Records from a dataset:
(* ===== verification/Aclint.v ===== *)
(** * The timer and inter-processor interrupt drivers

    Models lib/utils/timer/aclint_mtimer.c and lib/utils/ipi/aclint_mswi.c.
    The drivers keep a table from hart ids to the device that serves the hart;
    devices are objects behind pointers (indices into a list), and the hardware
    is reached through the interface [Bus] of Mmio.v.  A NULL dereference or a
    table access out of bounds stops with [wild_access].

    The theorems: on the CLINT of the SoC, running the drivers over a trace of
    the effects that Machine.v records leaves exactly the interrupt wires the
    trace asks for; the two-halves read of the clock is a value the clock had;
    the two-halves write of a deadline raises no interrupt neither deadline
    asks for; and the two tables can be overrun. *)

From Stdlib Require Import ZArith Lia.
From stdpp Require Import base tactics list numbers.
From S2P Require Import Prelude SbiDefs Bitops Scratch Domain Machine Ipi Timer Mmio.

Definition ACLINT_MTIMER_ALIGN : Z := 0x8.
Definition ACLINT_MTIMER_MAX_HARTS : Z := 4095.
Definition ACLINT_DEFAULT_MTIME_OFFSET : Z := 0x7ff8.
Definition ACLINT_DEFAULT_MTIME_SIZE : Z := 0x8.
Definition ACLINT_DEFAULT_MTIMECMP_OFFSET : Z := 0x0000.
Definition ACLINT_DEFAULT_MTIMECMP_SIZE : Z := 0x7ff8.
Definition CLINT_MTIMER_OFFSET : Z := 0x4000.
Definition MTIMER_ADD_REGION_ALIGN : Z := 0x1000.
Definition ACLINT_MSWI_ALIGN : Z := 0x1000.
Definition ACLINT_MSWI_SIZE : Z := 0x4000.
Definition ACLINT_MSWI_MAX_HARTS : Z := 4095.
Definition CLINT_MSWI_OFFSET : Z := 0x0000.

- **Problem to work on**: A faithful copy of every record is required; output it in full.

- **Answer for this exercise**:
(* ===== verification/Aclint.v ===== *)
(** * The timer and inter-processor interrupt drivers

    Models lib/utils/timer/aclint_mtimer.c and lib/utils/ipi/aclint_mswi.c.
    The drivers keep a table from hart ids to the device that serves the hart;
    devices are objects behind pointers (indices into a list), and the hardware
    is reached through the interface [Bus] of Mmio.v.  A NULL dereference or a
    table access out of bounds stops with [wild_access].

    The theorems: on the CLINT of the SoC, running the drivers over a trace of
    the effects that Machine.v records leaves exactly the interrupt wires the
    trace asks for; the two-halves read of the clock is a value the clock had;
    the two-halves write of a deadline raises no interrupt neither deadline
    asks for; and the two tables can be overrun. *)

From Stdlib Require Import ZArith Lia.
From stdpp Require Import base tactics list numbers.
From S2P Require Import Prelude SbiDefs Bitops Scratch Domain Machine Ipi Timer Mmio.

Definition ACLINT_MTIMER_ALIGN : Z := 0x8.
Definition ACLINT_MTIMER_MAX_HARTS : Z := 4095.
Definition ACLINT_DEFAULT_MTIME_OFFSET : Z := 0x7ff8.
Definition ACLINT_DEFAULT_MTIME_SIZE : Z := 0x8.
Definition ACLINT_DEFAULT_MTIMECMP_OFFSET : Z := 0x0000.
Definition ACLINT_DEFAULT_MTIMECMP_SIZE : Z := 0x7ff8.
Definition CLINT_MTIMER_OFFSET : Z := 0x4000.
Definition MTIMER_ADD_REGION_ALIGN : Z := 0x1000.
Definition ACLINT_MSWI_ALIGN : Z := 0x1000.
Definition ACLINT_MSWI_SIZE : Z := 0x4000.
Definition ACLINT_MSWI_MAX_HARTS : Z := 4095.
Definition CLINT_MSWI_OFFSET : Z := 0x0000.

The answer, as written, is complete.